Amazon SageMaker Pipelines includes features that allow you to streamline and automate machine learning (ML) workflows. This allows scientists and model developers to focus on model development and rapid experimentation rather than infrastructure management
Pipelines offers the ability to orchestrate complex ML workflows with a simple Python SDK with the ability to visualize those workflows through SageMaker Studio. This helps with data preparation and feature engineering tasks and model training and deployment automation. Pipelines also integrates with Amazon SageMaker Automatic Model Tuning which can automatically find the hyperparameter values that result in the best performing model, as determined by your chosen metric.

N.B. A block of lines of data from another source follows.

(* ===== verification/RedisCache.v ===== *)
(** * The Redis back end ([cache/redis_backend.py]) and the choice of a back end
    ([cache/factory.py])

    The server and pickle are parameters, with what their documentation says of
    the commands used here. A server that cannot be reached is left out: the
    operations of the protocol are total. *)
From S2P Require Import Prelude PyStrings Cache.
From Stdlib Require Import Ascii.
#[local] Open Scope Z_scope.

(** ** [_escape_glob] *)

Definition backslash : ascii := ascii_of_nat 92.
Definition _GLOB_METACHARS : list ascii := [backslash; "*"; "?"; "["; "]"]%char.

(** [value.replace(char, "\\" + char)] *)
Fixpoint escape_char (char : ascii) (value : string) : string :=
  match value with
  | EmptyString => ""
  | String c value => if decide (c = char) then String backslash (String c (escape_char char value)) else String c (escape_char char value)
  end.
Definition _escape_glob (value : string) : string := foldl (λ value char, escape_char char value) value _GLOB_METACHARS.

(** ** Redis and pickle *)

Class RedisServer := {
  redis : Type;
  redis_get : string → redis → option string;
  redis_setex : string → Z → string → redis → redis;
  redis_delete : list string → redis → redis;
  (** One call of SCAN: cursor, MATCH, COUNT; the next cursor and some keys. *)
  redis_scan : Z → string → Z → redis → Z * list string;
  glob_match : string → string → bool;
  redis_get_setex k t v w c : redis_get k (redis_setex k t v c) = Some w → w = v;
  redis_get_setex_ne k k' t v w c : k ≠ k' → redis_get k' (redis_setex k t v c) = Some w → redis_get k' c = Some w;
  redis_get_delete k ks c : redis_get k (redis_delete ks c) = if decide (k ∈ ks) then None else redis_get k c;
  (** Only keys that match are returned. *)
  redis_scan_matches cursor pattern count k c : k ∈ (redis_scan cursor pattern count c).2 → glob_match pattern k = true;
  (** Patterns: an escaped or ordinary character stands for itself, a final star
      for anything. *)
  glob_escaped c p s : glob_match (String backslash (String c p)) s = match s with String d s => bool_decide (c = d) && glob_match p s | "" => false end;
  glob_literal c p s : c ∉ _GLOB_METACHARS → glob_match (String c p) s = match s with String d s => bool_decide (c = d) && glob_match p s | "" => false end;
  glob_star s : glob_match "*" s = true;
}.

Class Pickle (V : Type) := {
  dumps : V → string;
  loads : string → V;
  loads_dumps v : loads (dumps v) = v;
}.

(** ** [_scan_delete] *)

Section scan.
Context `{RedisServer}.

Definition SCAN_COUNT : Z := 500.

(** [if keys: self._client.delete( *keys)] *)
Definition delete_found (keys : list string) (c : redis) : redis := if decide (keys = []) then c else redis_delete keys c.

(** [while True: ...]; [None] when the rounds run out. *)
Fixpoint scan_delete (rounds : nat) (cursor : Z) (pattern : string) (c : redis) : option redis :=
  match rounds with
  | O => None
  | S rounds =>
      let '(cursor, keys) := redis_scan cursor pattern SCAN_COUNT c in
      let c := delete_found keys c in
      if decide (cursor = 0) then Some c else scan_delete rounds cursor pattern c
  end.

(** A full iteration of SCAN, where the caller deletes the keys of each page
    before it asks for the next: the number of calls, the keys returned and the
    server at the end. *)
Inductive scanned (pattern : string) : nat → Z → redis → list string → redis → Prop :=
  | last_scan cursor c keys :
      redis_scan cursor pattern SCAN_COUNT c = (0, keys) → scanned pattern 1 cursor c keys (delete_found keys c)
  | one_more_scan calls cursor c cursor' keys rest c' :
      redis_scan cursor pattern SCAN_COUNT c = (cursor', keys) → cursor' ≠ 0 →
      scanned pattern calls cursor' (delete_found keys c) rest c' → scanned pattern (S calls) cursor c (keys ++ rest) c'.
End scan.

(** "A full iteration always retrieves all the elements that were present in the
    collection from the start to the end of a full iteration", and the iteration
    of a collection that does not grow ends. *)
Class RedisScan `{RedisServer} := {
  scan_complete pattern calls c keys c' k v :
    scanned pattern calls 0 c keys c' → redis_get k c' = Some v → glob_match pattern k = true → k ∈ keys;
  scan_rounds : string → redis → nat;
  scan_ends pattern c : ∃ calls keys c', (calls ≤ scan_rounds pattern c)%nat ∧ scanned pattern calls 0 c keys c';
}.

(** ** [RedisCacheBackend] *)

Module RedisCacheBackend.
Section backend.
Context {V : Type} `{RedisScan, Pickle V}.
Variables (_prefix : string) (_ttl : Z).

Definition _make_key (key : string) : string := _prefix +:+ key.
Definition get (key : string) (c : redis) : option V :=
  match redis_get (_make_key key) c with None => None | Some raw => Some (loads raw) end.
Definition set (key : string) (value : V) (c : redis) : redis := redis_setex (_make_key key) _ttl (dumps value) c.
Definition delete (key : string) (c : redis) : redis := redis_delete [_make_key key] c.

Definition _scan_delete (pattern : string) (c : redis) : redis := default c (scan_delete (scan_rounds pattern c) 0 pattern c).
Definition delete_prefix (prefix : string) (c : redis) : redis := _scan_delete (_make_key (_escape_glob prefix) +:+ "*") c.
Definition clear (c : redis) : redis := _scan_delete (_prefix +:+ "*") c.
End backend.
End RedisCacheBackend.

(** ** [get_cache_backend] *)

(** What is constructed, with its arguments. *)
Inductive backend_choice :=
  | Local (maxsize ttl : Z)
  | Redis (url prefix : string) (ttl : Z).

Record CacheConfig := MkCacheConfig { CACHE_BACKEND : string; CACHE_REDIS_URL : option string; CACHE_KEY_PREFIX : string }.

Definition get_cache_backend (config : CacheConfig) (namespace : string) (maxsize ttl : Z) : outcome backend_choice :=
  if decide (CACHE_BACKEND config = "local") then Ok (Local maxsize ttl)
  else if decide (CACHE_BACKEND config = "redis") then
    match nonempty (CACHE_REDIS_URL config) with
    | None => Raise (OtherException "ValueError")
    | Some redis_url => Ok (Redis redis_url (CACHE_KEY_PREFIX config +:+ namespace +:+ ":") ttl)
    end
  else Raise (OtherException "ValueError").

(** * The Redis back end keeps the protocol of the caches *)

(** ** Escaping *)

(** One pass: a backslash before each metacharacter. *)
Definition escaped (c : ascii) (rest : string) : string := if decide (c ∈ _GLOB_METACHARS) then String backslash (String c rest) else String c rest.
Fixpoint escape_all (value : string) : string := match value with EmptyString => "" | String c value => escaped c (escape_all value) end.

Ensemble models are becoming popular within the ML communities. They generate more accurate predictions through combining the predictions of multiple models. Pipelines can quickly be used to create and end-to-end ML pipeline for ensemble models. This enables developers to build highly accurate models while maintaining efficiency, and reproducibility.
In this post, we provide an example of an ensemble model that was trained and deployed using Pipelines.
Sales representatives generate new leads and create opportunities within Salesforce to track them. The following application is a ML approach using unsupervised learning to automatically identify use cases in each opportunity based on various text information, such as name, description, details, and product service group.
Preliminary analysis showed that use cases vary by industry and different use cases have a very different distribution of annualized revenue and can help with segmentation. Hence, a use case is an important predictive feature that can optimize analytics and improve sales recommendation models.
We can treat the use case identification as a topic identification problem and we explore different topic identification models such as Latent Semantic Analysis (LSA), Latent Dirichlet Allocation (LDA), and BERTopic. In both LSA and LDA, each document is treated as a collection of words only and the order of the words or grammatical role does not matter, which may cause some information loss in determining the topic. Moreover, they require a pre-determined number of topics, which was hard to determine in our data set. Since, BERTopic overcame the above problem, it was used in order to identify the use case.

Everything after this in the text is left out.